Wife selling in England was a way of ending an unsatisfactory marriage by 'mutual' and 'not so mutual' agreement began in the late 17th century, when divorce was a practical impossibility for all but the very wealthiest. At todays prices the equivalent cost of obtaining a divorce in those days would be £20,000.00.
After parading his wife at a public market place with a halter around her neck, arm, or waist, the husband would publicly auction her to the highest bidder, often using the services of an auctioneer.
Wife selling persisted in England in some form until the early 20th century; according to the jurist and historian James Bryce, writing in 1901, wife sales were still occasionally taking place during his time. In one of the last reported instances of a wife sale in England, a woman giving evidence in a Leeds (city in West Yorkshire) police court in 1913 claimed that she had been sold to one of her husband's workmates for £1.
The widespread belief that a man could legally divorce his wife by putting a halter around her neck and leading her to be sold in the marketplace on a fair day. In some cases this was a relatively civilized arrangement between the husband, wife and her lover, all three meeting amicably afterwards for a drink. In other cases the wife would be ‘sold’ to a total stranger for the highest bid..
The practice of 'wife selling' was not strictly legal but became popular among the poor as a remedy to a bad marriage. In the early days the legal authorities turned a blind eye. The practice became more unpopular in its latter stages and was increasingly stamped down on by the the courts and could involve upto 6 months in prison.
Some cases of Wife Selling
Chipping Norton
The practice went on in rural areas as late as the mid-nineteenth century.

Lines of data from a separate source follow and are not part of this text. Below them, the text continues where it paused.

(** ** Parent events

    The events that a procedure may be asked to report; those that make a
    procedure look up its subscriber are not among them. *)
Definition pe_ok (pe : vlr_pe) : Prop :=
  pe <> PeLu VLR_ULA_E_UPDATE_LA /\ pe <> PeArq PR_ARQ_E_START /\ pe <> PeArq PR_ARQ_E_ID_IMSI.

Section worlds.
Context {DB : Type} {VDB : VlrDb DB}.
Implicit Type w : world DB.

Definition parent_pes w : list vlr_pe :=
  [afp_event_success (afp w); afp_event_no_auth_info (afp w); afp_event_failure (afp w);
   lcvp_event_success (lcvp w); lcvp_event_failure (lcvp w);
   fi_parent_term_event (w_auth w); fi_parent_term_event (w_upd w);
   fi_parent_term_event (w_pres w); fi_parent_term_event (w_compl w);
   fi_parent_term_event (w_lu w); fi_parent_term_event (w_arq w)].

Definition good w : Prop :=
  uses_ok (vsub w) /\ Forall uses_ok (db_subscribers (db w)) /\ Forall pe_ok (parent_pes w).

Definition is_free (o : vlr_out) : bool := match o with SubscrFree _ => true | _ => false end.
Definition freed (p : Z) w : Prop := SubscrFree p ∈ out w.

(** what an operation does to the uses of its subscriber; it frees no other
    record, and this one only when nobody holds it *)
Definition bal w w' : Prop :=
  good w ->
  good w' /\ vs_ptr (vsub w') = vs_ptr (vsub w)
  /\ (forall tok, ~ managed tok -> vsub_use_count tok (vsub w') = vsub_use_count tok (vsub w))
  /\ (forall p, freed p w' -> freed p w \/ (p = vs_ptr (vsub w) /\ ~ held (vsub w))).

Lemma held_counts v v' :
  (forall tok, ~ managed tok -> vsub_use_count tok v' = vsub_use_count tok v) ->
  held v -> held v'.
Proof. intros H (tok & Ht & Hp). exists tok. by rewrite H. Qed.

#[export] Instance bal_preorder : PreOrder bal.
Proof.
  split.
  - intros w H. split_and!; [done..|]. intros p Hp. by left.
  - intros w1 w2 w3 H12 H23 H1. destruct (H12 H1) as (H2 & P2 & C2 & F2).
    destruct (H23 H2) as (H3 & P3 & C3 & F3). split_and!; [done|congruence| |].
    + intros tok Ht. by rewrite C3, C2.
    + intros p [Hp|[Hp Hh]]%F3; [by apply F2|]. right. split; [congruence|].
      intros H. by apply Hh, (held_counts (vsub w1)).
Qed.

Lemma bal_if_good w w' : (good w -> bal w w') -> bal w w'.
Proof. intros H Hg. by apply H. Qed.

(** the parts of the world that the invariant looks at *)
Record view : Type := mk_view {
  uv_ptr : Z; uv_counts : gmap string Z; uv_lu : bool; uv_Ts5 : bool; uv_paging : bool;
  uv_db : DB; uv_pes : list vlr_pe; uv_free : list vlr_out
}.

Definition use_view w : view :=
  mk_view (vs_ptr (vsub w)) (use_count_of (vsub w)) (lu_complete (vsub w))
    (sgs_Ts5_pending (vsub w)) (is_paging (vsub w)) (db w) (parent_pes w)
    (List.filter is_free (out w)).

Lemma freed_view p w : freed p w <-> SubscrFree p ∈ List.filter is_free (out w).
Proof. unfold freed. rewrite !list_elem_of_In, filter_In. naive_solver. Qed.

(** a step that touches none of them *)
Lemma bal_frame w w' : use_view w' = use_view w -> bal w w'.
Proof.
  intros E. pose proof (f_equal uv_ptr E) as Ep. pose proof (f_equal uv_counts E) as Eu.
  pose proof (f_equal uv_lu E) as El. pose proof (f_equal uv_Ts5 E) as Et.
  pose proof (f_equal uv_paging E) as Ei. pose proof (f_equal uv_db E) as Ed.
  pose proof (f_equal uv_pes E) as Epe. pose proof (f_equal uv_free E) as Eo. clear E.
  cbn [use_view uv_ptr uv_counts uv_lu uv_Ts5 uv_paging uv_db uv_pes uv_free] in *.
  assert (Hc : forall tok, vsub_use_count tok (vsub w') = vsub_use_count tok (vsub w)).
  { intros tok. unfold vsub_use_count. f_equal. by apply (f_equal (lookup tok)). }
  intros (H1 & H2 & H3). split_and!.
  - split_and!.
    + split; [intros tok; rewrite Hc; apply H1|rewrite Hc|rewrite Hc|rewrite Hc].
      * etransitivity; [apply H1|]. by f_equal.
      * etransitivity; [apply H1|]. by f_equal.
      * etransitivity; [apply H1|]. by f_equal.
    + by apply (eq_ind_r (fun d => Forall uses_ok (db_subscribers d)) H2 Ed).
    + by rewrite Epe.
  - done.
  - intros tok _. apply Hc.
  - intros p. rewrite !freed_view, Eo. by left.
Qed.
End worlds.

(** a step that only changes which events are to be reported *)
Lemma bal_pes {DB : Type} {VDB : VlrDb DB} (w w' : world DB) :
  vsub w' = vsub w -> db w' = db w -> out w' = out w ->
  (Forall pe_ok (parent_pes w) -> Forall pe_ok (parent_pes w')) -> bal w w'.
Proof.
  intros Ev Ed Eo Hp (H1 & H2 & H3). unfold good, freed. rewrite Ev, Ed, Eo.
  split_and!; [done|done|by apply Hp|done|done|by left].
Qed.

(** the same uses and flags *)
Definition same_uses (v v' : vlr_subscr) : Prop :=
  vs_ptr v' = vs_ptr v /\ use_count_of v' = use_count_of v /\ lu_complete v' = lu_complete v
  /\ sgs_Ts5_pending v' = sgs_Ts5_pending v /\ is_paging v' = is_paging v.

Lemma bal_vsub {DB : Type} {VDB : VlrDb DB} (w : world DB) v :
  same_uses (vsub w) v -> bal w (w <| vsub := v |>).
Proof.
  intros (E1 & E2 & E3 & E4 & E5). apply bal_frame. unfold use_view. cbn.
  by rewrite E1, E2, E3, E4, E5.
Qed.

(** What the database promises about uses *)
Class VlrDbUses (DB : Type) {VDB : VlrDb DB} : Prop := {
  commit_uses v d : uses_ok v -> Forall uses_ok (db_subscribers d) ->
    Forall uses_ok (db_subscribers (db_commit v d));
  rehash_uses v d : uses_ok v -> Forall uses_ok (db_subscribers d) ->
    Forall uses_ok (db_subscribers (db_rehash_tmsi v d));
  unlink_uses v d : Forall uses_ok (db_subscribers d) ->
    Forall uses_ok (db_subscribers (db_unlink v d));
  find_imsi_uses d i v : Forall uses_ok (db_subscribers d) -> db_find_by_imsi d i = Some v ->
    uses_ok v;
  find_tmsi_uses d t v : Forall uses_ok (db_subscribers d) -> db_find_by_tmsi d t = Some v ->
    uses_ok v;
  create_imsi_uses d i v d' : Forall uses_ok (db_subscribers d) ->
    db_find_or_create_by_imsi d i = Some (v, d') ->
    uses_ok v /\ Forall uses_ok (db_subscribers d');
  create_tmsi_uses d t v d' : Forall uses_ok (db_subscribers d) ->
    db_find_or_create_by_tmsi d t = Some (v, d') ->
    uses_ok v /\ Forall uses_ok (db_subscribers d');
  alloc_tmsi_uses v d : uses_ok v -> Forall uses_ok (db_subscribers d) ->
    let '(_, v', d') := db_alloc_tmsi v d in
    same_uses v v' /\ Forall uses_ok (db_subscribers d');
  set_imsi_uses v i d : uses_ok v -> Forall uses_ok (db_subscribers d) ->
    let '(v', d') := db_set_imsi v i d in
    uses_ok v' /\ vs_ptr v' = vs_ptr v
    /\ (forall tok, ~ managed tok -> vsub_use_count tok v' = vsub_use_count tok v)
    /\ Forall uses_ok (db_subscribers d')
}.

Lemma count_same tok v v' : same_uses v v' -> vsub_use_count tok v' = vsub_use_count tok v.
Proof. intros (_ & E & _). unfold vsub_use_count. by rewrite E. Qed.

Lemma uses_same v v' : same_uses v v' -> uses_ok v -> uses_ok v'.
Proof.
  intros Hs [H1 H2 H3 H4]. pose proof Hs as (_ & _ & El & Et & Ei).
  split; intros; rewrite (count_same _ v v' Hs); [done|by rewrite El|by rewrite Et|by rewrite Ei].
Qed.

Section ops.
Context {L : FsmLib} {LL : FsmLaws L} {DB : Type} {VDB : VlrDb DB} {VU : VlrDbUses DB}.
Implicit Type w : world DB.

(** ** Get, put and free *)

Definition same_view w w' : Prop := use_view w' = use_view w.

#[export] Instance same_view_preorder : PreOrder same_view.
Proof. split; [intros w; done|]. intros w1 w2 w3 H1 H2. unfold same_view in *. congruence. Qed.

Lemma sgs_fsm_remove_view w : same_view w (vlr_sgs_fsm_remove w).
Proof.
  unfold vlr_sgs_fsm_remove. etransitivity;
    [apply (state_chg_rel same_view sgs_ue_fsm) | apply (term_rel same_view sgs_ue_fsm)]; done.
Qed.

Definition adj (tok : string) (n : Z) w : world DB := w <| vsub ::= vsub_use_add tok n |>.

Lemma get_eq tok w : (forall t, 0 <= vsub_use_count t (vsub w)) ->
  vlr_subscr_get tok w = adj tok 1 w.
Proof.
  intros H. unfold vlr_subscr_get, vlr_subscr_use_cb. fold (adj tok 1 w).
  set (w1 := adj tok 1 w). assert (Hn : forall t, 0 <= vsub_use_count t (vsub w1)).
  { intros t. change (vsub w1) with (vsub_use_add tok 1 (vsub w)). pose proof (H t).
    destruct (decide (tok = t)) as [<-|]; [rewrite count_add_eq|rewrite count_add_ne by done]; lia. }
  assert (Hp : 0 < vsub_use_count tok (vsub w1)).
  { change (vsub w1) with (vsub_use_add tok 1 (vsub w)). rewrite count_add_eq.
    pose proof (H tok). lia. }
  pose proof (total_pos (vsub w1) tok Hn Hp) as Ht.
  rewrite (proj2 (Z.ltb_ge _ _) (Hn tok)). by rewrite (proj2 (Z.leb_gt _ _) Ht).
Qed.

(** freeing a record without uses *)
Lemma free_good w : good w -> (forall tok, vsub_use_count tok (vsub w) = 0) ->
  let w' := vlr_subscr_free w in
  good w' /\ vs_ptr (vsub w') = vs_ptr (vsub w) /\ use_count_of (vsub w') = use_count_of (vsub w)
  /\ (forall p, freed p w' -> freed p w \/ p = vs_ptr (vsub w)).
Proof.
  intros (H1 & H2 & H3) Hz. unfold vlr_subscr_free.
  set (w1 := w <| db ::= _ |>). set (w2 := w1 <| vsub ::= _ |>).
  pose proof (sgs_fsm_remove_view w2) as Hv. set (w3 := vlr_sgs_fsm_remove w2) in *.
  assert (Hl : lu_complete (vsub w3) = false).
  { pose proof (f_equal uv_lu Hv) as El. change (lu_complete (vsub w3) = lu_complete (vsub w)) in El.
    rewrite El. pose proof (uses_attached _ H1) as Ha. rewrite Hz in Ha. by destruct (lu_complete (vsub w)). }
  rewrite Hl. cbv zeta.
  assert (Hw2 : good w2).
  { split_and!; [|by apply unlink_uses|exact H3]. split.
    - exact (uses_nonneg _ H1).
    - exact (uses_attached _ H1).
    - exact (Hz _).
    - exact (uses_paging _ H1). }
  destruct (bal_frame w2 w3 Hv Hw2) as (Hg & Hp & _). split_and!.
  - exact Hg.
  - exact Hp.
  - exact (f_equal uv_counts Hv).
  - intros p Hf. apply elem_of_cons in Hf as [[= ->]|Hf]; [right; exact Hp|left].
    apply freed_view. apply (proj1 (freed_view p w3)) in Hf.
    exact (eq_ind _ (fun l => _ ∈ l) Hf _ (f_equal uv_free Hv)).
Qed.

Lemma put_good tok w : good (adj tok (-1) w) ->
  let w' := vlr_subscr_put tok w in
  good w' /\ vs_ptr (vsub w') = vs_ptr (vsub w)
  /\ use_count_of (vsub w') = use_count_of (vsub (adj tok (-1) w))
  /\ (forall p, freed p w' -> freed p w \/ (p = vs_ptr (vsub w) /\ ~ held (vsub (adj tok (-1) w)))).
Proof.
  intros Hg. unfold vlr_subscr_put, vlr_subscr_use_cb. fold (adj tok (-1) w).
  pose proof (uses_nonneg _ (proj1 Hg)) as Hn. set (w1 := adj tok (-1) w) in *.
  rewrite (proj2 (Z.ltb_ge _ _) (Hn tok)).
  destruct (Z.leb_spec (vsub_use_total (vsub w1)) 0) as [Ht|Ht]; [|by split_and!; [..|left]].
  destruct (free_good w1 Hg (fun t => total_zero _ t Hn Ht)) as (G & P & C & F).
  split_and!; [done|done|done|]. intros p [Hf| ->]%F; [by left|right]. split; [done|].
  intros (t & _ & Hp). pose proof (total_zero _ t Hn Ht). lia.
Qed.

(** the counts after a change of one of them *)
Lemma count_adj tok n w t :
  vsub_use_count t (vsub (adj tok n w))
  = if decide (tok = t) then vsub_use_count t (vsub w) + n else vsub_use_count t (vsub w).
Proof.
  change (vsub (adj tok n w)) with (vsub_use_add tok n (vsub w)).
  destruct (decide (tok = t)) as [<-|Hne]; [apply count_add_eq | by apply count_add_ne].
Qed.

(** a use that is not tied to a flag *)
Lemma adj_good tok n w :
  tok <> VSUB_USE_ATTACHED -> tok <> VSUB_USE_SGS_PAGING_REQ -> tok <> VSUB_USE_PAGING ->
  good w -> 0 <= vsub_use_count tok (vsub w) + n -> good (adj tok n w).
Proof.
  intros N1 N2 N3 ([G1 G2 G3 G4] & G5 & G6) Hn. split_and!; [split|done|done].
  - intros t. rewrite count_adj. destruct (decide (tok = t)) as [<-|]; [done|apply G1].
  - rewrite count_adj, decide_False by done. exact G2.
  - rewrite count_adj, decide_False by done. exact G3.
  - rewrite count_adj, decide_False by done. exact G4.
Qed.

(** an operation bracketed by a use of its own *)
Lemma bracket_bal tok w w2 : ~ managed tok -> bal (adj tok 1 w) w2 -> bal w (vlr_subscr_put tok w2).
Proof.
  intros Hm Hf Hg. pose proof (uses_nonneg _ (proj1 Hg)) as Hn.
  assert (Hg1 : good (adj tok 1 w)).
  { specialize (Hn tok). apply adj_good; [unfold managed in Hm; tauto..|done|lia]. }
  destruct (Hf Hg1) as (Hg2 & P2 & C2 & F2).
  assert (Hc : forall t, ~ managed t ->
    vsub_use_count t (vsub (adj tok (-1) w2)) = vsub_use_count t (vsub w)).
  { intros t Ht. rewrite count_adj, (C2 t Ht), count_adj. destruct (decide (tok = t)); lia. }
  assert (Hg3 : good (adj tok (-1) w2)).
  { apply adj_good; [unfold managed in Hm; tauto..|done|].
    specialize (Hn tok). rewrite (C2 tok Hm), count_adj, decide_True by done. lia. }
  destruct (put_good tok w2 Hg3) as (G & P & C & F). split_and!.
  - done.
  - exact (eq_trans P P2).
  - intros t Ht. rewrite <- (Hc t Ht). unfold vsub_use_count. by rewrite C.
  - intros p [[Hp|[_ Hh]]%F2|[Hp Hh]]%F; [by left| |].
    + exfalso. apply Hh. exists tok. split; [done|]. rewrite count_adj, decide_True by done.
      specialize (Hn tok). lia.
    + right. split; [exact (eq_trans Hp P2)|]. intros H. apply Hh.
      by apply (held_counts (vsub w)).
Qed.

Lemma hold_bal tok f w : ~ managed tok -> (forall x, bal x (f x)) -> bal w (hold tok f w).
Proof.
  intros Hm Hf Hg. unfold hold. rewrite get_eq by apply (proj1 Hg). by apply bracket_bal.
Qed.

In 1855, at
Chipping Norton in the Cotswolds, a man sold his wife for £25.00, a generous amount as
the minimum price expected was 25 pence. By this time the wife selling practice was no longer considered respectable by the townspeople. For three nights running the purchaser and his new ‘bride’ were subjected to ‘rough music’, a traditional rural punishment for sexual misdemeanors where the victims would be assailed by a cacophony of discordant noise and ribald verses. On the third night a straw effigy of the man was burnt outside his house. He eventually gave in and paid the original husband to take his wife back.
Gloucester
In 1760 Gloucestershire magistrates heard the case of a woman who had married in the 1740s. She and her husband did not take long to part by means of a wife sale in Gloucester. Her new husband was a coal miner, Nicholas Read, who took her to Bath, where they were married "by one parson Crey, a lawless minister there."
By the 1790s, the practice had become so widespread that it was the subject of editorial comment. "As instances of the sale of wives have of late frequently occured among the lower classes of people who consider such sales lawful, we think it right to inform that, by determination of the courts of law, in a former reign, they were declared illegal and void, and considered (in the light of which religion must view them) a mere pretense to sanction the crime of adultery." The end of the Napoleonic Wars was also a particularly busy time.
Birmingham
The first recorded instance of an exchange of money for releasing a husband from the obligations of his marriage comes from Bilston (near Wolverhampton, Birmingham), in the 1690s, when "John son of Nathan Whitehouse of Tipton, sold his wife to Mr Bracegirdle."
Not long afterwards a man was presented in the Thame church court for cohabitation with another's wife. During the proceedingss it came out that he had "bought another's wife" off her husband at 21/4 pence the pound."
By the early eighteenth century, references to wife sales were finding their way into the press. The Annual Register carried the following account in August 1733.
"Three men and three women, went to the Bell Inn in Edgbaston-street, Birmingham, and made the following entry in the toll book which is kept there:-
Samuel Whitehouse, of the parish of Willenhall, in the county of Stafford, sold his wife, Mary Whitehouse, in the open market, to Thomas Griffiths, of Birmingham. Value, one guinea. To take her with all her faults.
Canterbury
In 1820 a 'decent-looking man' led his erring wife into the cattle market of Canterbury and when the autioneer refused to auction her first he hired a cattle pen to keep her in until she was eventually auctioned for five shillings (25 pence in todays money).
Not restricted to the poorer classes
Henry Brydges, 2nd Duke of Chandos, MP (17 January 1708 – 28 November 1771), known from 1727 to 1744 by his courtesy title Marquess of Carnarvon,
The Duke of Chandos and a companion dined at the Pelican, Newbury, on the way to London. A stir in the Inn yard led to their being told that a man was going to sell his wife, and they are leading her up with a halter around her neck. They went to see. The Duke was smitten with her beauty and patient acquiescence in a process which would (as then supposed) free her from a harsh and ill-conditioned husband. He bought her, and subsequently married her.